→ Exercise prompt
Your task is to repeat exactly the lines below between the line holding "assert (Hloop : threads" and the line holding "Definition politeb (a", inclusive, and only those.

→ The data
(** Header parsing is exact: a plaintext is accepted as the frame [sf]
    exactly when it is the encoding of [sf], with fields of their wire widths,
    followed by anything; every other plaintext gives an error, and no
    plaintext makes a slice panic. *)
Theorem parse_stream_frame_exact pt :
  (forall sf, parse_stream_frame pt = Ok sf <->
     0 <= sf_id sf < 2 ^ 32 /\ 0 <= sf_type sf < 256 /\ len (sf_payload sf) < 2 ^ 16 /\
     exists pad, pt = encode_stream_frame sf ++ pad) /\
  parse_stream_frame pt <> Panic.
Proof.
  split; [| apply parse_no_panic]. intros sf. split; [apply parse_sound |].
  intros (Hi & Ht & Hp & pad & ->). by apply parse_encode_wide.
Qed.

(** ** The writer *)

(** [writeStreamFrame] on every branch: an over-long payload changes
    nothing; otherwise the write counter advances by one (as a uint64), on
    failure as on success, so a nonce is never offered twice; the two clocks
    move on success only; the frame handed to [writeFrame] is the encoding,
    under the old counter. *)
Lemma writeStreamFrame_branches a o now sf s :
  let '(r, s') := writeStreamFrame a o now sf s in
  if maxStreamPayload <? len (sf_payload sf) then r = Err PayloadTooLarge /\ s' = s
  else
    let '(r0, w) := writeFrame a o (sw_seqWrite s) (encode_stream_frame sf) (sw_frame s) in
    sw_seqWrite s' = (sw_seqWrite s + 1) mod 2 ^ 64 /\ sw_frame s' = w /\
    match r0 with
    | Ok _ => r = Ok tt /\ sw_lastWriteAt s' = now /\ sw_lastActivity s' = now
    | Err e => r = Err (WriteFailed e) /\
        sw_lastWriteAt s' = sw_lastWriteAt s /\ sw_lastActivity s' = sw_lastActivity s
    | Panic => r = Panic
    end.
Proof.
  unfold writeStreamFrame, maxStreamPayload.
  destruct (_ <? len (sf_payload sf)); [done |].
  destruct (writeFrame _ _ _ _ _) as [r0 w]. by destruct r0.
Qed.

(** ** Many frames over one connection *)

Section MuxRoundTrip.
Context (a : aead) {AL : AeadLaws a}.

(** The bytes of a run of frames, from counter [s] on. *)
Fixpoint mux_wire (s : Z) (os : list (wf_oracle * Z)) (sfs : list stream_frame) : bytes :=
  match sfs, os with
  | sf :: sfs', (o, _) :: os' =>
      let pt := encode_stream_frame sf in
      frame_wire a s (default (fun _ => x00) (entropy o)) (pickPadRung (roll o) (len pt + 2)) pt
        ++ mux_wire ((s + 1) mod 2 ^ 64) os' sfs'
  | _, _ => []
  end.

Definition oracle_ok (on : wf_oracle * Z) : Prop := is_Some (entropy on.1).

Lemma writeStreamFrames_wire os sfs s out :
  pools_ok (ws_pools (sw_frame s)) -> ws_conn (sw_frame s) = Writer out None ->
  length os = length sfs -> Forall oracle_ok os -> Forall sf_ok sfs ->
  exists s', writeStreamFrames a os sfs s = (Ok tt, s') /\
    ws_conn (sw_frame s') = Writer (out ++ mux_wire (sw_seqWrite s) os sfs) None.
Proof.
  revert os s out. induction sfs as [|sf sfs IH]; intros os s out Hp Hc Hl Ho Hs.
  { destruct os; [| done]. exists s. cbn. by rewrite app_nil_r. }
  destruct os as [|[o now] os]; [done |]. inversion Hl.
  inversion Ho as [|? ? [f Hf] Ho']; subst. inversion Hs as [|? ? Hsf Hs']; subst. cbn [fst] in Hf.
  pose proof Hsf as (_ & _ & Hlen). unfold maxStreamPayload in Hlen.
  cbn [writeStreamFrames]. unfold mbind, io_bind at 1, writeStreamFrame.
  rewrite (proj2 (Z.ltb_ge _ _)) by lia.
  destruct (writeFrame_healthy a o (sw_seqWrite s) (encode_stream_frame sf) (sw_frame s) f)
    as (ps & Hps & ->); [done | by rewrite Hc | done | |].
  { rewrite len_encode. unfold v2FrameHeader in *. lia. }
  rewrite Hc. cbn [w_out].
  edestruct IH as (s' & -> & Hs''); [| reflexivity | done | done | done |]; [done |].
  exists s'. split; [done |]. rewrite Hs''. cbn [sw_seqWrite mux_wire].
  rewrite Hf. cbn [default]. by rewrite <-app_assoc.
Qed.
* * *
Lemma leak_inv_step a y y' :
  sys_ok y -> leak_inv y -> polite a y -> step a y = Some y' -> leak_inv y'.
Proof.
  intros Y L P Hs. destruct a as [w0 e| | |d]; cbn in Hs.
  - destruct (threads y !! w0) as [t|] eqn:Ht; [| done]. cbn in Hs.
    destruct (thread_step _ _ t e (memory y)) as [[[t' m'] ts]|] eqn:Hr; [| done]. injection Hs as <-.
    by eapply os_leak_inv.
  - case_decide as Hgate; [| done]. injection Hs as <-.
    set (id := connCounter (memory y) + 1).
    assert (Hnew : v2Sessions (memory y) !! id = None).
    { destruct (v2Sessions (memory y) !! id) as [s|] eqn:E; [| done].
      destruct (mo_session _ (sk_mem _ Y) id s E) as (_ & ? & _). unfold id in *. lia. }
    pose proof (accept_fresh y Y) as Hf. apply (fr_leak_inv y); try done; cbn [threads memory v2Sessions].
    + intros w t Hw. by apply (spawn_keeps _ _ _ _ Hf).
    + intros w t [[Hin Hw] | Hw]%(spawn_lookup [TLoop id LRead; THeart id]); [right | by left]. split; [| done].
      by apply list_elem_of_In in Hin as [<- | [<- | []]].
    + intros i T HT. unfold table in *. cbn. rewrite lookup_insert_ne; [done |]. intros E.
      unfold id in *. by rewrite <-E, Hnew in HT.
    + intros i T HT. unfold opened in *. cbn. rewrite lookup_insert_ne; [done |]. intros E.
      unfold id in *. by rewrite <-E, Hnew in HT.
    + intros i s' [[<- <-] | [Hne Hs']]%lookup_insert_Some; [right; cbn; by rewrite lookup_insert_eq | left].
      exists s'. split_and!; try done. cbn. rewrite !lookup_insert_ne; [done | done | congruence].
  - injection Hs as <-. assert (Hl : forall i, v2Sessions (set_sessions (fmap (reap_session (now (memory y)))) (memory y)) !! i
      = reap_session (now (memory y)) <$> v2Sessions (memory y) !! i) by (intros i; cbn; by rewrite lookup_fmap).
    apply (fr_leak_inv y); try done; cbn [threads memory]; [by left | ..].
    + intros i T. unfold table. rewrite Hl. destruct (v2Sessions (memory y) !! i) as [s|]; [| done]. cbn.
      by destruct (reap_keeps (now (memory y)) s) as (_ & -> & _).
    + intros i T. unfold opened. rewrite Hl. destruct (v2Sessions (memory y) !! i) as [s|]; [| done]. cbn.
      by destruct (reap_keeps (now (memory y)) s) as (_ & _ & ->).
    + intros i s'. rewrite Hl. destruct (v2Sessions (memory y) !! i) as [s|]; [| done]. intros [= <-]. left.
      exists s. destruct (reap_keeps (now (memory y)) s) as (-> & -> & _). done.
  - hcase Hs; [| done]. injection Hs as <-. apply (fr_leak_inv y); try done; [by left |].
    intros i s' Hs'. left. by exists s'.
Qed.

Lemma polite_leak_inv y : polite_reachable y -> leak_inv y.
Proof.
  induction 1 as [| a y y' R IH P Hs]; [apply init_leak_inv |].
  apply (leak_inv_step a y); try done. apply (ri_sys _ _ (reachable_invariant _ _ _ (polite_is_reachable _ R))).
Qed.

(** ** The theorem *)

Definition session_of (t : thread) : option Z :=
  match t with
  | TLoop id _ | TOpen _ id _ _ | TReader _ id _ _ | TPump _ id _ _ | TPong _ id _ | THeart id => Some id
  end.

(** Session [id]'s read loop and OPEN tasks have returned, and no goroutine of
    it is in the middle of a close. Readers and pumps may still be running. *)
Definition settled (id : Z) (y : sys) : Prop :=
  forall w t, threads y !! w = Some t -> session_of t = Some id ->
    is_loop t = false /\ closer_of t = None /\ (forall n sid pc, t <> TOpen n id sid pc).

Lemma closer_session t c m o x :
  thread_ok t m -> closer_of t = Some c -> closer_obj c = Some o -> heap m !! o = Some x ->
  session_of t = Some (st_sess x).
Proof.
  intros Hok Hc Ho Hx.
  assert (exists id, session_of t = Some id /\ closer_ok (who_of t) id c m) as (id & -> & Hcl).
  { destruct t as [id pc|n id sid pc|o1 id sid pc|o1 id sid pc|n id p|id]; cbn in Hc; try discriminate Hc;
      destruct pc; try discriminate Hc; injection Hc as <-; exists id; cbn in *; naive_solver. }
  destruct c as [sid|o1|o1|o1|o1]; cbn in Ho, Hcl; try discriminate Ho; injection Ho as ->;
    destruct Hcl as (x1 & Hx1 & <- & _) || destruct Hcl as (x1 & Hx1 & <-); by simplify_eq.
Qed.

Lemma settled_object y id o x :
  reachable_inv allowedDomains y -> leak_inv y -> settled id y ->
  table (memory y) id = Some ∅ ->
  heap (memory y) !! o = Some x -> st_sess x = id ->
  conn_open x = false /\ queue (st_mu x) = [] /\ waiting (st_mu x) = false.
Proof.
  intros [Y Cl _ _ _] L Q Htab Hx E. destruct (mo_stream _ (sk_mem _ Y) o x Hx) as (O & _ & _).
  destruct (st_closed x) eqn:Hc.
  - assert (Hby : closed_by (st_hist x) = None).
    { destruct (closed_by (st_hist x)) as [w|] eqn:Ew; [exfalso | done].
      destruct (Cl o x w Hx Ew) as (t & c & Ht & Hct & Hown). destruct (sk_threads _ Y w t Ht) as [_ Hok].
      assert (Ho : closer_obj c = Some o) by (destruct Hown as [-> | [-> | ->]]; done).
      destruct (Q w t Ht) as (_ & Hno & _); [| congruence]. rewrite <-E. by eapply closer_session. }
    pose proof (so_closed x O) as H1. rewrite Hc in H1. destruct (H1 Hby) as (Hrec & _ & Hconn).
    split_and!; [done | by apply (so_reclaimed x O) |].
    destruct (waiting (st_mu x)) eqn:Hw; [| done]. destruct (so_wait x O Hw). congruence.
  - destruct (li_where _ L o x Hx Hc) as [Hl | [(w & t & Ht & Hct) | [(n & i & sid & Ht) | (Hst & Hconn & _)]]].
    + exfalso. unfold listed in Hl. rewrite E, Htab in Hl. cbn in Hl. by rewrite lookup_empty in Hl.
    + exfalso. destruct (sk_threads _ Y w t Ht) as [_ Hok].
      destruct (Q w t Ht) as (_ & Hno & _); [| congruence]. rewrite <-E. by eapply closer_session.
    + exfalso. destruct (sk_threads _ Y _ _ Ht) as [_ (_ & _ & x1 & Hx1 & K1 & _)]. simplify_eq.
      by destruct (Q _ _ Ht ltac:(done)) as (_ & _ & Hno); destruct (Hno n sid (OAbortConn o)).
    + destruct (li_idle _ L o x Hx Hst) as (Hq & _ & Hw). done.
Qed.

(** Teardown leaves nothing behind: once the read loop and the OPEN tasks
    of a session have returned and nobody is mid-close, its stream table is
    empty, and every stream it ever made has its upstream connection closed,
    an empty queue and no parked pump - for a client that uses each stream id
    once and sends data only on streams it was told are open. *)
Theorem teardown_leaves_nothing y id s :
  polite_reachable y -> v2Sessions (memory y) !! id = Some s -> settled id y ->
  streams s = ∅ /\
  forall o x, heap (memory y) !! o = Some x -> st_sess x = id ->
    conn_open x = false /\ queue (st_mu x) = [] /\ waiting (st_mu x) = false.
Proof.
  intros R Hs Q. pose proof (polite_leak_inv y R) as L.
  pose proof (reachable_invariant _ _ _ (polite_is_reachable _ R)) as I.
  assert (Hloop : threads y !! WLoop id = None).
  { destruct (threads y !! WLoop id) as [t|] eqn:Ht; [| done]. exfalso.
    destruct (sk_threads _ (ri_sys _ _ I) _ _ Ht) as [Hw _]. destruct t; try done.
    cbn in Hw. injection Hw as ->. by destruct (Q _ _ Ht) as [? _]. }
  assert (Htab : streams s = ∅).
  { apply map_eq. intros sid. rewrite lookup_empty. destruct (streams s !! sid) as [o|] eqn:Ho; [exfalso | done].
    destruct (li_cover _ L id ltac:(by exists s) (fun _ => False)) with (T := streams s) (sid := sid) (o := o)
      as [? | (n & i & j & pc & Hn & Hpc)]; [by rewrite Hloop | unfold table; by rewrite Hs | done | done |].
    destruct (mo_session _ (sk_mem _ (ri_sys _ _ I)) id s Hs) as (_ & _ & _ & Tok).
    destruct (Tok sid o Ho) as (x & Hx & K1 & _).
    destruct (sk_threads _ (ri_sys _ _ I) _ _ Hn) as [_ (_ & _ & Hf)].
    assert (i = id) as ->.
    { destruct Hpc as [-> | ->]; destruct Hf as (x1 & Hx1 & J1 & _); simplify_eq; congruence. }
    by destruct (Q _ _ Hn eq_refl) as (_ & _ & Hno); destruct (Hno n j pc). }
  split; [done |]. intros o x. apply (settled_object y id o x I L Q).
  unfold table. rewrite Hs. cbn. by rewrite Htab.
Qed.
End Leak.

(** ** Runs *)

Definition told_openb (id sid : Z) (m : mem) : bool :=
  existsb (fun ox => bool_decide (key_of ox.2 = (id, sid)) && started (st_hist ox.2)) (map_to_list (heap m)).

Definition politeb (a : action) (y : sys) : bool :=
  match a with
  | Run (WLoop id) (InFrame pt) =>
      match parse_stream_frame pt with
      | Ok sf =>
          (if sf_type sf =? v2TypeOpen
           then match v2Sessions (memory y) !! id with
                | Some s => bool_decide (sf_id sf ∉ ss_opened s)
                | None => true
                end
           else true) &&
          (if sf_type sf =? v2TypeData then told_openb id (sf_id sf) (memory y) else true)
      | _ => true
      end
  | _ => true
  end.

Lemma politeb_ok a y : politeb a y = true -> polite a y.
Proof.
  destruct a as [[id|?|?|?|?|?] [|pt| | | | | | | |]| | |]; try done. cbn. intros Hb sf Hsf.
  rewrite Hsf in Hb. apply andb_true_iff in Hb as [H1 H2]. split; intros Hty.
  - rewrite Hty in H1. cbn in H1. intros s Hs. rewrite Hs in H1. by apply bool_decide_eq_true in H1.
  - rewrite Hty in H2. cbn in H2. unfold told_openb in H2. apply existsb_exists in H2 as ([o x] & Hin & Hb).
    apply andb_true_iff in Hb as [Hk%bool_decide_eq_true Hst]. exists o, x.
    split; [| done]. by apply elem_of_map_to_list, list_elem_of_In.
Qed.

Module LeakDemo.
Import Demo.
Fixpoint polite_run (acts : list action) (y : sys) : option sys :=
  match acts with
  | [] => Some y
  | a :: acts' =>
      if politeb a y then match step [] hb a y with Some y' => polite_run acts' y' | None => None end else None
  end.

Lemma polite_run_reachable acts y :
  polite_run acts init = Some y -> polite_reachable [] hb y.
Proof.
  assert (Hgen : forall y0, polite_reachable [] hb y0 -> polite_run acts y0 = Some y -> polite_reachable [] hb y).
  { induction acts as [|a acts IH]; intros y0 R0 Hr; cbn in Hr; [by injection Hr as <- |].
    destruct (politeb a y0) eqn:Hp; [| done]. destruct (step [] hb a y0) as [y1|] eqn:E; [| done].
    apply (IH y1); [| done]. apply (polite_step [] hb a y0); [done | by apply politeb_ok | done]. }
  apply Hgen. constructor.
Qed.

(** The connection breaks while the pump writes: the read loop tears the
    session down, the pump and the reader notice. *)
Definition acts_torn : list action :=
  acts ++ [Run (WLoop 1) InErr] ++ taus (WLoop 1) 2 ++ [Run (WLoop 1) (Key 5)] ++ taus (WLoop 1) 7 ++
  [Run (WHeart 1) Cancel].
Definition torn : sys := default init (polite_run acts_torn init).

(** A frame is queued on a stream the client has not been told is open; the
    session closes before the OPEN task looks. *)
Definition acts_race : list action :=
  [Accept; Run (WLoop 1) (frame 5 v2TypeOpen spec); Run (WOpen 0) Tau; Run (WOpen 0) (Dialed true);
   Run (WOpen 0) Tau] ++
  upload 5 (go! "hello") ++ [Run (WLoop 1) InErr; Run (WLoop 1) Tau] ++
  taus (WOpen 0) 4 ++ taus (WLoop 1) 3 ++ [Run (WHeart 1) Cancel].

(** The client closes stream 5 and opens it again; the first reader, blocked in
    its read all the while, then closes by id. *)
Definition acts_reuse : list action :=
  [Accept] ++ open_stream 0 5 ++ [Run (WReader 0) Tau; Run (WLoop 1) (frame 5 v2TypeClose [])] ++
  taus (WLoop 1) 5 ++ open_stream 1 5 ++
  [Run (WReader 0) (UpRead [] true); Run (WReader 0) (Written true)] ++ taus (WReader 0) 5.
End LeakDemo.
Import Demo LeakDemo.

→ Output
  assert (Hloop : threads y !! WLoop id = None).
  { destruct (threads y !! WLoop id) as [t|] eqn:Ht; [| done]. exfalso.
    destruct (sk_threads _ (ri_sys _ _ I) _ _ Ht) as [Hw _]. destruct t; try done.
    cbn in Hw. injection Hw as ->. by destruct (Q _ _ Ht) as [? _]. }
  assert (Htab : streams s = ∅).
  { apply map_eq. intros sid. rewrite lookup_empty. destruct (streams s !! sid) as [o|] eqn:Ho; [exfalso | done].
    destruct (li_cover _ L id ltac:(by exists s) (fun _ => False)) with (T := streams s) (sid := sid) (o := o)
      as [? | (n & i & j & pc & Hn & Hpc)]; [by rewrite Hloop | unfold table; by rewrite Hs | done | done |].
    destruct (mo_session _ (sk_mem _ (ri_sys _ _ I)) id s Hs) as (_ & _ & _ & Tok).
    destruct (Tok sid o Ho) as (x & Hx & K1 & _).
    destruct (sk_threads _ (ri_sys _ _ I) _ _ Hn) as [_ (_ & _ & Hf)].
    assert (i = id) as ->.
    { destruct Hpc as [-> | ->]; destruct Hf as (x1 & Hx1 & J1 & _); simplify_eq; congruence. }
    by destruct (Q _ _ Hn eq_refl) as (_ & _ & Hno); destruct (Hno n j pc). }
  split; [done |]. intros o x. apply (settled_object y id o x I L Q).
  unfold table. rewrite Hs. cbn. by rewrite Htab.
Qed.
End Leak.

(** ** Runs *)

Definition told_openb (id sid : Z) (m : mem) : bool :=
  existsb (fun ox => bool_decide (key_of ox.2 = (id, sid)) && started (st_hist ox.2)) (map_to_list (heap m)).

Definition politeb (a : action) (y : sys) : bool :=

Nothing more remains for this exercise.